>>>>

Lemma split_join toks : forall fuel pre vec, toks <> [] -> Forall (fun t => comma ∉ t) toks -> (length toks <= fuel)%nat ->
  split_loop fuel (pre ++ join toks) (length pre) vec = vec ++ toks.
Proof.
  induction toks as [|t toks IH]; intros fuel pre vec Hne Hc Hf; [done|]. apply Forall_cons in Hc as [Ht Hc].
  destruct fuel as [|fuel]; [cbn in Hf; lia|]. destruct toks as [|t2 toks].
  - cbn [split_loop join]. rewrite str_find_char_none by done. by rewrite drop_app_length.
  - rewrite joined_cons. cbn [split_loop]. rewrite str_find_char by done. rewrite drop_app_length.
    replace (length pre + length t - length pre)%nat with (length t) by lia. rewrite take_app_length.
    replace (pre ++ t ++ comma :: join (t2 :: toks)) with ((pre ++ t ++ [comma]) ++ join (t2 :: toks)) by (by rewrite <- !app_assoc).
    replace (length pre + length t + 1)%nat with (length (pre ++ t ++ [comma])) by (rewrite !length_app; cbn; lia).
    rewrite IH; [by rewrite <- app_assoc|done|done|cbn in *; lia].
Qed.

Lemma join_long toks : (length toks <= S (length (join toks)))%nat.
Proof.
  induction toks as [|t toks IH]; [cbn; lia|]. destruct toks as [|t2 toks]; [cbn; lia|].
  rewrite joined_cons, length_app. cbn [length] in *. lia.
Qed.

Lemma split_exact toks : toks <> [] -> Forall (fun t => comma ∉ t) toks -> split_loop (S (length (join toks))) (join toks) 0 [] = toks.
Proof. intros Hne Hc. apply (split_join toks _ [] []); [done|done|apply join_long]. Qed.

(** Every string is the tokens between its commas. *)
Lemma join_exists s : exists toks, toks <> [] /\ Forall (fun t => comma ∉ t) toks /\ s = join toks.
Proof.
  induction s as [|c s (toks & Hne & Hc & ->)]; [exists [[]]; repeat constructor; [done|apply not_elem_of_nil]|].
  destruct toks as [|t toks]; [done|]. apply Forall_cons in Hc as [Ht Hc]. destruct (decide (c = comma)) as [->|Hn].
  - exists ([] :: t :: toks). split; [done|]. split; [|done]. repeat constructor; [apply not_elem_of_nil|done|done].
  - exists ((c :: t) :: toks). split; [done|]. split; [constructor; [|done]; set_solver|]. by destruct toks.
Qed.

(** ** The stack counts the trees still to come *)

Definition forest_tokens (f : list tree) : list (list byte) := concat (map tokens f).

Fixpoint nodes_ok (t : tree) : Prop :=
  match t with Null => True | Node v l r => v <> null_token /\ nodes_ok l /\ nodes_ok r end.

Lemma tokens_ne t : tokens t <> [].
Proof. by destruct t. Qed.

Lemma valid_forest vec : forall parent, vec <> [] ->
  (valid_loop vec parent = true <-> exists f, length f = S (length parent) /\ Forall nodes_ok f /\ vec = forest_tokens f).
Proof.
  induction vec as [|cur rest IH]; intros parent Hne; [done|]. cbn [valid_loop]. destruct (bool_decide_reflect (cur = null_token)) as [->|Hn].
  - destruct rest as [|c rest].
    + cbn [valid_loop]. split.
      * destruct parent; [|done]. intros _. exists [Null]. by repeat constructor.
      * intros (f & Hl & Hok & Hv). destruct parent as [|p parent]; [done|]. destruct f as [|t1 [|t2 f]]; [done|done|].
        apply (f_equal length) in Hv. unfold forest_tokens in Hv. cbn in Hv. rewrite !length_app in Hv.
        pose proof (tokens_ne t1). pose proof (tokens_ne t2). destruct (tokens t1), (tokens t2); cbn in Hv; done || lia.
    + assert (forall f, Forall nodes_ok f -> null_token :: c :: rest = forest_tokens f -> exists f', f = Null :: f' /\ c :: rest = forest_tokens f') as Hinv.
      { intros [|[|v l r] f] Hok Hv; [done| |].
        - exists f. split; [done|]. by injection Hv.
        - apply Forall_cons in Hok as [[Hv' _] _]. injection Hv as Hv _. congruence. }
      destruct parent as [|p parent].
      * split; [done|]. intros (f & Hl & Hok & Hv). destruct (Hinv f Hok Hv) as (f' & -> & Hv'). destruct f'; done.
      * rewrite IH by done. split; intros (f & Hl & Hok & Hv).
        -- exists (Null :: f). cbn [length] in *. split; [lia|]. split; [by constructor|]. rewrite Hv. done.
        -- destruct (Hinv f Hok Hv) as (f' & -> & Hv'). exists f'. apply Forall_cons in Hok as [_ Hok]. cbn in Hl. split; [|done]. cbn. lia.
  - destruct rest as [|c rest].
    + split; [done|]. intros ([|[|v l r] f] & Hl & Hok & Hv); [done|by injection Hv|]. apply (f_equal length) in Hv. unfold forest_tokens in Hv. cbn in Hv.
      rewrite !length_app in Hv. pose proof (tokens_ne l). destruct (tokens l); cbn in Hv; done || lia.
    + rewrite IH by done. split; intros (f & Hl & Hok & Hv).
      * destruct f as [|l [|r f]]; [done|done|]. inversion Hok as [|? ? Hok1 Hok2]; subst. inversion Hok2 as [|? ? Hok3 Hok4]; subst.
        exists (Node cur l r :: f). cbn [length] in *. split; [lia|]. split; [by repeat constructor|]. rewrite Hv. unfold forest_tokens. cbn. by rewrite <- app_assoc.
      * destruct f as [|[|v l r] f]; [done|by injection Hv|]. injection Hv as -> Hv. apply Forall_cons in Hok as [(H1 & H2 & H3) Hok].
        exists (l :: r :: f). cbn [length] in *. split; [lia|]. split; [by repeat constructor|]. rewrite Hv. unfold forest_tokens. cbn. by rewrite <- app_assoc.
Qed.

<<<<

Activity
Until the last line is reached, keep transcribing the data exactly.

Answer space
Lemma split_join toks : forall fuel pre vec, toks <> [] -> Forall (fun t => comma ∉ t) toks -> (length toks <= fuel)%nat ->
  split_loop fuel (pre ++ join toks) (length pre) vec = vec ++ toks.
Proof.
  induction toks as [|t toks IH]; intros fuel pre vec Hne Hc Hf; [done|]. apply Forall_cons in Hc as [Ht Hc].
  destruct fuel as [|fuel]; [cbn in Hf; lia|]. destruct toks as [|t2 toks].
  - cbn [split_loop join]. rewrite str_find_char_none by done. by rewrite drop_app_length.
  - rewrite joined_cons. cbn [split_loop]. rewrite str_find_char by done. rewrite drop_app_length.
    replace (length pre + length t - length pre)%nat with (length t) by lia. rewrite take_app_length.
    replace (pre ++ t ++ comma :: join (t2 :: toks)) with ((pre ++ t ++ [comma]) ++ join (t2 :: toks)) by (by rewrite <- !app_assoc).
    replace (length pre + length t + 1)%nat with (length (pre ++ t ++ [comma])) by (rewrite !length_app; cbn; lia).
    rewrite IH; [by rewrite <- app_assoc|done|done|cbn in *; lia].
Qed.

Lemma join_long toks : (length toks <= S (length (join toks)))%nat.
Proof.
  induction toks as [|t toks IH]; [cbn; lia|]. destruct toks as [|t2 toks]; [cbn; lia|].
  rewrite joined_cons, length_app. cbn [length] in *. lia.
Qed.

Lemma split_exact toks : toks <> [] -> Forall (fun t => comma ∉ t) toks -> split_loop (S (length (join toks))) (join toks) 0 [] = toks.
Proof. intros Hne Hc. apply (split_join toks _ [] []); [done|done|apply join_long]. Qed.

(** Every string is the tokens between its commas. *)
Lemma join_exists s : exists toks, toks <> [] /\ Forall (fun t => comma ∉ t) toks /\ s = join toks.
Proof.
  induction s as [|c s (toks & Hne & Hc & ->)]; [exists [[]]; repeat constructor; [done|apply not_elem_of_nil]|].
  destruct toks as [|t toks]; [done|]. apply Forall_cons in Hc as [Ht Hc]. destruct (decide (c = comma)) as [->|Hn].
  - exists ([] :: t :: toks). split; [done|]. split; [|done]. repeat constructor; [apply not_elem_of_nil|done|done].
  - exists ((c :: t) :: toks). split; [done|]. split; [constructor; [|done]; set_solver|]. by destruct toks.
Qed.

(** ** The stack counts the trees still to come *)

Definition forest_tokens (f : list tree) : list (list byte) := concat (map tokens f).

Fixpoint nodes_ok (t : tree) : Prop :=
  match t with Null => True | Node v l r => v <> null_token /\ nodes_ok l /\ nodes_ok r end.

Lemma tokens_ne t : tokens t <> [].
Proof. by destruct t. Qed.

Lemma valid_forest vec : forall parent, vec <> [] ->
  (valid_loop vec parent = true <-> exists f, length f = S (length parent) /\ Forall nodes_ok f /\ vec = forest_tokens f).
Proof.
  induction vec as [|cur rest IH]; intros parent Hne; [done|]. cbn [valid_loop]. destruct (bool_decide_reflect (cur = null_token)) as [->|Hn].
  - destruct rest as [|c rest].
    + cbn [valid_loop]. split.
      * destruct parent; [|done]. intros _. exists [Null]. by repeat constructor.
      * intros (f & Hl & Hok & Hv). destruct parent as [|p parent]; [done|]. destruct f as [|t1 [|t2 f]]; [done|done|].
        apply (f_equal length) in Hv. unfold forest_tokens in Hv. cbn in Hv. rewrite !length_app in Hv.
        pose proof (tokens_ne t1). pose proof (tokens_ne t2). destruct (tokens t1), (tokens t2); cbn in Hv; done || lia.
    + assert (forall f, Forall nodes_ok f -> null_token :: c :: rest = forest_tokens f -> exists f', f = Null :: f' /\ c :: rest = forest_tokens f') as Hinv.
      { intros [|[|v l r] f] Hok Hv; [done| |].
        - exists f. split; [done|]. by injection Hv.
        - apply Forall_cons in Hok as [[Hv' _] _]. injection Hv as Hv _. congruence. }
      destruct parent as [|p parent].
      * split; [done|]. intros (f & Hl & Hok & Hv). destruct (Hinv f Hok Hv) as (f' & -> & Hv'). destruct f'; done.
      * rewrite IH by done. split; intros (f & Hl & Hok & Hv).
        -- exists (Null :: f). cbn [length] in *. split; [lia|]. split; [by constructor|]. rewrite Hv. done.
        -- destruct (Hinv f Hok Hv) as (f' & -> & Hv'). exists f'. apply Forall_cons in Hok as [_ Hok]. cbn in Hl. split; [|done]. cbn. lia.
  - destruct rest as [|c rest].
    + split; [done|]. intros ([|[|v l r] f] & Hl & Hok & Hv); [done|by injection Hv|]. apply (f_equal length) in Hv. unfold forest_tokens in Hv. cbn in Hv.
      rewrite !length_app in Hv. pose proof (tokens_ne l). destruct (tokens l); cbn in Hv; done || lia.
    + rewrite IH by done. split; intros (f & Hl & Hok & Hv).
      * destruct f as [|l [|r f]]; [done|done|]. inversion Hok as [|? ? Hok1 Hok2]; subst. inversion Hok2 as [|? ? Hok3 Hok4]; subst.
        exists (Node cur l r :: f). cbn [length] in *. split; [lia|]. split; [by repeat constructor|]. rewrite Hv. unfold forest_tokens. cbn. by rewrite <- app_assoc.
      * destruct f as [|[|v l r] f]; [done|by injection Hv|]. injection Hv as -> Hv. apply Forall_cons in Hok as [(H1 & H2 & H3) Hok].
        exists (l :: r :: f). cbn [length] in *. split; [lia|]. split; [by repeat constructor|]. rewrite Hv. unfold forest_tokens. cbn. by rewrite <- app_assoc.
Qed.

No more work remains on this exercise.